This sermon was preached for Ash Wednesday, February 22, 2023 for St. Mark's Episcopal Church in East Longmeadow, MA. The texts for this sermon were: Isaiah 58:1-12, Psalm 103:8-14, and Matthew 6:1-6,16-21.
I saw a tweet the other day that I can’t stop thinking about. It was from a mother of a really little one and I wish I could give more credit than that but I’ve had a heck of a time finding it again. This mother said that every time she gets bored or frustrated with caring for her baby she pretends that she is a time-traveler who has gone back in time to spend time with her baby. She imagines that she has traveled from all the way in the distant future just for another afternoon with her child as a small infant. I love that. And I’ve been totally been stealing it. That second when I don’t think I could do any more midnight soothing or sing that inane song once more time, I think what if I’ve traveled all the way back in time just to be with him in this moment, just to see her again this tiny and this small?
It works because it reminds me that this time in my life, with all its frustrations or tedium, is fleeting, and therefore it is sacred. This will be a distant memory someday, and therefore it is sacred.
I don’t think this radical way of viewing the present is just for early parenthood. It is for any time of our life. This person you are, this person you are with, they will never be exactly this person ever again. You will never be this you, this young, again. My baby will never be a baby again, my toddler will be a boy before I know it. My loved ones will never just stay as they are today. A part of me will always miss who they were. A part of me yearns to jump forward to imagining who they are going to be. But there is another part, a part I want to strengthen, that draws me to who they are right now.
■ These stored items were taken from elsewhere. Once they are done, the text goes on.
Lemma two_digits_range (s rest : list ascii) (d1 d2 : Z) :
  two_digits s = Some (d1, d2, rest) -> (0 <= d1 <= 9 /\ 0 <= d2 <= 9)%Z.
Proof.
  unfold two_digits. destruct s as [ | c1 [ | c2 s ] ]; try discriminate.
  destruct (digit_of c1) as [e1 | ] eqn:E1; [ | discriminate ].
  destruct (digit_of c2) as [e2 | ] eqn:E2; [ | discriminate ].
  intros [= <- <- <-]. split; eapply digit_of_range; eassumption.
Qed.

Lemma one_nonzero_range (s rest : list ascii) (d : Z) :
  one_nonzero s = Some (d, rest) -> (1 <= d <= 9)%Z.
Proof.
  unfold one_nonzero. destruct s as [ | c s ]; [ discriminate | ].
  destruct (digit_of c) as [e | ] eqn:E; [ | discriminate ].
  destruct (1 <=? e)%Z eqn:E1; [ | discriminate ].
  intros [= <- <-]. apply digit_of_range in E. lia.
Qed.

Lemma parse_Y_range (s rest : list ascii) (y : Z) :
  parse_Y s = Some (y, rest) -> (0 <= y <= 9999)%Z.
Proof.
  unfold parse_Y.
  destruct (two_digits s) as [[[a b] r] | ] eqn:E1; [ | discriminate ].
  destruct (two_digits r) as [[[c d] r'] | ] eqn:E2; [ | discriminate ].
  intros [= <- <-]. apply two_digits_range in E1, E2. lia.
Qed.

Lemma parse_m_range (s rest : list ascii) (m : Z) :
  parse_m s = Some (m, rest) -> (1 <= m <= 12)%Z.
Proof.
  unfold parse_m.
  destruct (two_digits s) as [[[d1 d2] r] | ] eqn:E.
  - apply two_digits_range in E.
    destruct ((d1 =? 1) && (d2 <=? 2))%Z eqn:E1.
    + intros [= <- <-]. apply andb_true_iff in E1 as [_ E1]. lia.
    + destruct ((d1 =? 0) && (1 <=? d2))%Z eqn:E2.
      * intros [= <- <-]. apply andb_true_iff in E2 as [_ E2]. lia.
      * intros H. apply one_nonzero_range in H. lia.
  - intros H. apply one_nonzero_range in H. lia.
Qed.

Lemma parse_d_range (s rest : list ascii) (d : Z) :
  parse_d s = Some (d, rest) -> (1 <= d)%Z.
Proof.
  unfold parse_d.
  assert (Hshort : match one_nonzero s with
                   | Some r => Some r
                   | None => match s with
                             | " "%char :: rest0 => one_nonzero rest0
                             | _ => None
                             end
                   end = Some (d, rest) -> (1 <= d)%Z).
  { destruct (one_nonzero s) as [[e r] | ] eqn:E.
    - intros [= <- <-]. apply one_nonzero_range in E. lia.
    - destruct s as [ | c s ]; [ discriminate | ].
      destruct (Ascii.eqb_spec c " "%char) as [-> | Hc].
      + intros H. apply one_nonzero_range in H. lia.
      + destruct c as [[] [] [] [] [] [] [] []]; try discriminate.
        contradiction Hc. reflexivity. }
  destruct (two_digits s) as [[[d1 d2] r] | ] eqn:E; [ | exact Hshort ].
  apply two_digits_range in E.
  destruct ((d1 =? 3) && (d2 <=? 1))%Z eqn:E1.
  - intros [= <- <-]. lia.
  - destruct ((d1 =? 1) || (d1 =? 2))%Z eqn:E2.
    + intros [= <- <-]. apply orb_true_iff in E2. lia.
    + destruct ((d1 =? 0) && (1 <=? d2))%Z eqn:E3.
      * intros [= <- <-]. apply andb_true_iff in E3 as [_ E3]. lia.
      * exact Hshort.
Qed.

(** [strptime] returns dates of the calendar only. *)
Lemma strptime_valid (s : string) (dt : datetime) :
  strptime s = Ok dt -> valid_date dt.
Proof.
  unfold strptime.
  destruct (parse_Y (list_ascii_of_string s)) as [[y r0] | ] eqn:EY; [ | discriminate ].
  destruct r0 as [ | c0 r1 ]; [ discriminate | ].
  destruct (Ascii.eqb_spec c0 "-"%char) as [-> | Hc0];
    [ | destruct c0 as [[] [] [] [] [] [] [] []]; try discriminate;
        contradiction Hc0; reflexivity ].
  destruct (parse_m r1) as [[m r1'] | ] eqn:EM; [ | discriminate ].
  destruct r1' as [ | c1 r2 ]; [ discriminate | ].
  destruct (Ascii.eqb_spec c1 "-"%char) as [-> | Hc1];
    [ | destruct c1 as [[] [] [] [] [] [] [] []]; try discriminate;
        contradiction Hc1; reflexivity ].
  destruct (parse_d r2) as [[d r2'] | ] eqn:ED; [ | discriminate ].
  destruct r2' as [ | ? ? ]; [ | discriminate ].
  destruct ((1 <=? y) && (d <=? days_in_month y m))%Z eqn:E; [ | discriminate ].
  intros [= <-]. apply andb_true_iff in E as [E1 E2].
  apply parse_Y_range in EY. apply parse_m_range in EM. apply parse_d_range in ED.
  unfold valid_date. simpl. lia.
Qed.

Lemma next_day_rank (dt : datetime) :
  valid_date dt -> (rank dt < rank (next_day dt))%Z.
Proof.
  intros (Hy & Hm & Hd). unfold next_day, rank.
  assert (Hb := days_in_month_bounds (year dt) (month dt)).
  destruct (day dt <? days_in_month (year dt) (month dt))%Z; simpl; [ lia | ].
  destruct (month dt <? 12)%Z eqn:E; simpl; lia.
Qed.

Lemma le_rank (a b : datetime) :
  valid_date a -> valid_date b -> Datetime.le a b = true -> (rank a <= rank b)%Z.
Proof.
  intros (Hya & Hma & Hda) (Hyb & Hmb & Hdb). unfold Datetime.le, rank.
  assert (Ha := days_in_month_bounds (year a) (month a)).
  assert (Hb := days_in_month_bounds (year b) (month b)).
  intros H. apply orb_true_iff in H as [H | H]; [ lia | ].
  apply andb_true_iff in H as [Hy H].
  apply orb_true_iff in H as [H | H]; [ lia | ].
  apply andb_true_iff in H as [Hm H]. lia.
Qed.

Lemma le_year (a b : datetime) : Datetime.le a b = true -> (year a <= year b)%Z.
Proof.
  unfold Datetime.le. intros H. apply orb_true_iff in H as [H | H]; [ lia | ].
  apply andb_true_iff in H as [Hy _]. lia.
Qed.

Lemma next_day_valid (dt : datetime) : valid_date dt -> valid_date (next_day dt).
Proof.
  intros (Hy & Hm & Hd). unfold next_day, valid_date.
  destruct (day dt <? days_in_month (year dt) (month dt))%Z eqn:E; simpl; [ lia | ].
  destruct (month dt <? 12)%Z eqn:E'; simpl.
  - assert (Hb := days_in_month_bounds (year dt) (month dt + 1)). lia.
  - assert (Hb := days_in_month_bounds (year dt + 1) 1). lia.
Qed.

Lemma char_of_digit_inj (d1 d2 : Z) :
  (0 <= d1 <= 9)%Z -> (0 <= d2 <= 9)%Z ->
  char_of_digit d1 = char_of_digit d2 -> d1 = d2.
Proof.
  intros H1 H2 Heq. unfold char_of_digit in Heq.
  apply (f_equal N_of_ascii) in Heq.
  rewrite !N_ascii_embedding in Heq by lia. lia.
Qed.

(** Distinct dates print differently (years of up to four digits). *)
Lemma strftime_inj (a b : datetime) :
  valid_date a -> valid_date b -> (year a <= 9999)%Z -> (year b <= 9999)%Z ->
  strftime a = strftime b -> a = b.
Proof.
  intros (Hya & Hma & Hda) (Hyb & Hmb & Hdb) Hya' Hyb' Heq.
  assert (Ha := days_in_month_bounds (year a) (month a)).
  assert (Hb := days_in_month_bounds (year b) (month b)).
  unfold strftime in Heq.
  apply (f_equal list_ascii_of_string) in Heq.
  rewrite !list_ascii_of_string_of_list_ascii in Heq.
  unfold pad4, pad2 in Heq. cbn [app] in Heq.
  injection Heq as Y3 Y2 Y1 Y0 M1 M0 D1 D0.
  apply char_of_digit_inj in Y3, Y2, Y1, Y0, M1, M0, D1, D0;
    try (Z.div_mod_to_equations; lia).
  destruct a as [ya ma da], b as [yb mb db]; simpl in *.
  f_equal; Z.div_mod_to_equations; lia.
Qed.

Lemma date_range_elems (fuel : nat) (e : datetime) :
  forall (cur : datetime) (s : string),
    valid_date cur ->
    In s (date_range fuel cur e) ->
    exists dt, s = strftime dt /\ valid_date dt /\ (rank cur <= rank dt)%Z
               /\ Datetime.le dt e = true.
Proof.
  induction fuel as [ | fuel IH ]; intros cur s Hv; simpl; [ contradiction | ].
  destruct (Datetime.le cur e) eqn:Hle; [ | contradiction ].
  intros [<- | Hin].
  - exists cur. repeat split; try assumption; try apply Hv. lia.
  - destruct (IH _ _ (next_day_valid _ Hv) Hin) as (dt & -> & Hdt & Hr & Hdle).
    exists dt. repeat split; try assumption; try apply Hdt.
    assert (H := next_day_rank cur Hv). lia.
Qed.

(** No date occurs twice among the dates of the loop. *)
Lemma date_range_NoDup (fuel : nat) (e : datetime) :
  (year e <= 9999)%Z ->
  forall cur : datetime, valid_date cur -> List.NoDup (date_range fuel cur e).
Proof.
  intros He. induction fuel as [ | fuel IH ]; intros cur Hv; simpl; [ constructor | ].
  destruct (Datetime.le cur e) eqn:Hle; [ | constructor ].
  constructor; [ | apply IH, next_day_valid, Hv ].
  intros Hin.
  destruct (date_range_elems _ _ _ _ (next_day_valid _ Hv) Hin) as (dt & Heq & Hdt & Hr & Hdle).
  assert (Hcur : cur = dt).
  { apply strftime_inj; try assumption.
    - apply le_year in Hle. lia.
    - apply le_year in Hdle. lia. }
  subst dt. assert (H := next_day_rank cur Hv). lia.
Qed.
This is what Ash Wednesday is about. We remember that we will die. We remember that life contains within it a thousand, million deaths. A thousand, million goodbyes.
There is a particular kind of sadness in that reminder. But there is also a gift. In the scrape of ash against skin, there is an invitation to be more wholly in the present.
If you have known great grief in your life, then perhaps you know what people mean when they say, I would give anything for one more day with the one I lost. Perhaps you have thought it or said it yourself. Yet for some reason, for many reasons, it often seems so impossible to remember in the moment that this is our one more day with the one right in front of us, right now. Ash Wednesday is here to remind us.
On Ash Wednesday, we resist jumping forward to the hope of the resurrection. We do not say, it will all be okay in the end, when we are perfect. We do not speak of eternal spring or angel’s wings. We speak of ash and dust. We stay with death today, seeking its strange beauty, its paradoxical hope, and its gift to us.
The prophet Isaiah would warn us not to wallow in exquisite sadness of our own impermanence. When we read Isaiah’s passage about fasting on Ash Wednesday, it’s not to shame us for putting ash on our foreheads. This passage reminds us of another gift of mortality: empowering us to act now, however imperfectly. There are bonds to be loosed today. There are chains that need breaking in our world right now. There are hungry people who need to be fed, there are naked people who need to be clothed, people without a place to belong who need to be welcomed in. Too much looking behind, or too much looking ahead, or too much looking inward and we won’t see the human beings right in front of us - the loved one or the stranger.
Jesus says to us, do not store up for yourselves treasures on earth. Store up for yourselves treasures in heaven…For where your treasure is, there your heart will be also.
Ash Wednesday says to us, treasure the heaven in today. Seek out the heaven within this moment however hidden, however buried in grief or pain or frustration.
And here, now, here, your heart will be. Amen.